It has been awhile since I wrote my blogs. I have been preoccupied with stuff relating to sustainability and climate change. I knew that I will come back to this writing when the time is right and when something acts as a motivator. And it happened this morning!
How often has it happened that we have a gift staring at us, and we do not realise it? Okay, not gifts as in birthday or Christmas gifts, but gifts from nature, gifts from the creator, gifts of love from our siblings, gifts of protection from our parents, gifts of companionship from our partners….
Marketers world over have recognised the power of persuasion of our children. They called it pester power, where our kids pester us to take them to a fast food restaurant because they get a toy free with every ‘happy meal’, buy them a juice or a soft drink because it has a bandana free with it, or buy a colourful candy from a candy machine. Parents like me who have gone through this still cringe when we see the balloon man in a shopping mall, or toys tempting kids in the aisle of a super market! Suffice to say that parents do not feel good about the syndrome of pester power.
As children grow up to become young adults, another syndrome kicks in, which is many notches above the pester power syndrome because of its positive repercussions. This is when young adults learn something positive at school or college, distil the wisdom from the learning, become advocates of the concept, and then motivate the adults around them to change their behaviour around the concept.
It is this gift that I want to write, a gift that has not been celebrated enough. It is a gift that is magical because of the sheer power behind it.
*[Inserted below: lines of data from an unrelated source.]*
(** The whole store compacted: every row keeps what it must, in order, and the rest
    is reported. *)
Lemma compact_full_spec c cutoff ratio :
  csr_inv c -> rows_fit c cutoff ratio ->
  exists c', compact_with_ts_reporting cutoff ratio c =
      Some (c', map report (concat (map (dropped_of c cutoff) (seq 0 (vertex_capacity c))))) /\
    csr_inv c' /\ (forall v, row c' v = kept_of c cutoff v) /\ (forall v, primary c' v = kept_of c cutoff v).
Proof.
  intros I Hfit. pose proof I as [G R E]. exists (compacted_store c cutoff ratio). split; [by apply compact_result|].
  destruct (compacted_store_geom c cutoff ratio G) as (G3 & Hvc & He & Hin). set (c3 := compacted_store c cutoff ratio) in *.
  clearbody c3. assert (Hrow : forall v, vprim (view c3 v) = kept_of c cutoff v /\ vrow (view c3 v) = kept_of c cutoff v).
  { intros v. destruct (decide (v < vertex_capacity c)%nat) as [Hv|Hv]; [rewrite Hin by done; by apply packed_row|].
    assert (Hk : kept_of c cutoff v = []) by (unfold kept_of; rewrite row_view, vrow_out by (done || lia); done).
    rewrite Hk, vrow_out by (done || lia). split; [|done]. unfold vprim. simpl. by destruct (block_nil c3 v G3 ltac:(lia)) as [-> ->]. }
  split_and!; [split; [done| |]|intros v; rewrite row_view by done; apply Hrow|intros v; rewrite primary_view by done; apply Hrow].
  - intros v. destruct (decide (v < vertex_capacity c)%nat) as [Hv|Hv].
    + rewrite Hin by done. by apply vinv_rebuild, packed_core.
    + assert (Ho : ot_get (overflow_chunks c3) v = None) by (apply (g_over_dom _ G3); lia).
      split; [|intros s; simpl; by rewrite (g_set_dom _ G3) by lia]. destruct (Hrow v) as [Hp Hr]. split.
      * simpl. destruct (block_nil c3 v G3 ltac:(lia)) as [-> ->]. done.
      * unfold vchunks. simpl. rewrite Ho. constructor.
      * rewrite vrow_out by (done || lia). constructor.
      * intros _. unfold vprim. simpl. destruct (block_nil c3 v G3 ltac:(lia)) as [-> ->]. constructor.
  - rewrite He, E. unfold csr_total. rewrite Hvc. f_equal. apply total_ext. intros v _. unfold nlive.
    rewrite (proj2 (Hrow v)), !count_live_keys, kept_of_live. by rewrite row_view.
Qed.

End layout.
End CsrLayout.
I call this the YACA syndrome – Young Adults as Change Agents. I have seen this at play to some extent when I speak to some families who come to Our Native Village, my eco-resort in Bangalore. On many occasions the families tell us that they were ‘persuaded’ to choose our resort by their children, who had come to our resort as part of a school trip. Remember that my resort has no TV’s, no video games parlours, no A/C’s in the rooms, no mini fridge with chips! We are a simple eco resort that is reviving Indian village games, but with a strong value system of what is right and wrong from an environmental perspective. So I had noticed the YACA syndrome, but did not think much about it until this morning.
My wife and I were going on a walk, when we met the lovely Priya Sarathy and her energetic husband Sridhar Sarathy, friends from our housing colony. Sridhar has been a great motivator for all my green endeavours, and Priya a great proponent of practicing what she believes is the right thing to do. During our conversation, they were telling me do a climate change workshop for GEAR Innovative International School (GIIS), the school that their kids - Sreya & Nikhil’s go to, because they believed that the school has the right value system too. When I queried this further, they revealed to me the true power of the YACA’s.
In GIIS, their kids have learnt to wage a ‘war on white’, and taught how white rice, white sugar are harmful to their health. The kids school only serves whole brown rice and jaggery and other healthy food. Having learnt this from school, their kids came home and managed to implement the same at home – and now they eat whole unrefined rice, have banned sugar form their home and use only jaggery as a sweetener! While we know that both Priya and Sridhar and are involved parents and obviously their great value system has percolated down to their kids, but kids causing a such a big change in behaviour needs to be noted.
Having been in advertising and marketing for over two decades, I can tell you that mastery over changing behaviour is what all brand & marketing managers are looking for. Companies spend billions of dollars to change behaviour of consumers. After that experience, I have been in the sustainability and climate change space for over a decade now, and I can testify that it is very difficult to change behaviour. Getting a household to do something as simple as keep they kitchen waste aside for composting is a challenge. Getting a family (read the adults in the family) to change their food choices - from white rice to red rice, or from sugar to jaggery – is huge!
So here is the point. All adults know, okay most adults know, that all refined products are bad for you. All the micro nutrients and fibre is stripped during the refining of rice and the chemicals like sulphur that is used in the refining of sugar is bad for you. Similarly, all refined products are subject to the process of ‘refining’ so is mostly bad.
While we know it, changing our behaviour is a process that does not happen with ease. The process of shifting to whole foods is slow and needs some solid motivators to effect this change in behaviour. While most often change in food behaviours happen after a health incident, like a diagnosis of diabetes or cholesterol or blood pressure, for it to happen without any of these doctor/health-induced-scares, is commendable.
It gives me joy to talk about the syndrome of YACA. I have been conducting climate change workshops for students, because I always believed that young adults are much more open to new concepts. They are also more likely to make the right choices as adults because they have grown up with this awareness of climate change issues. Now I know that they can actually influence and change the behaviour of their parents – now how good is that!
I salute the YACA’s!
I bow my head with humility to them!
I celebrate their power of persuasion!
I marvel at their ability to motivate adults!
I pray that their wisdom will ensure that this planet thrives with joy, happiness and abundance of nature!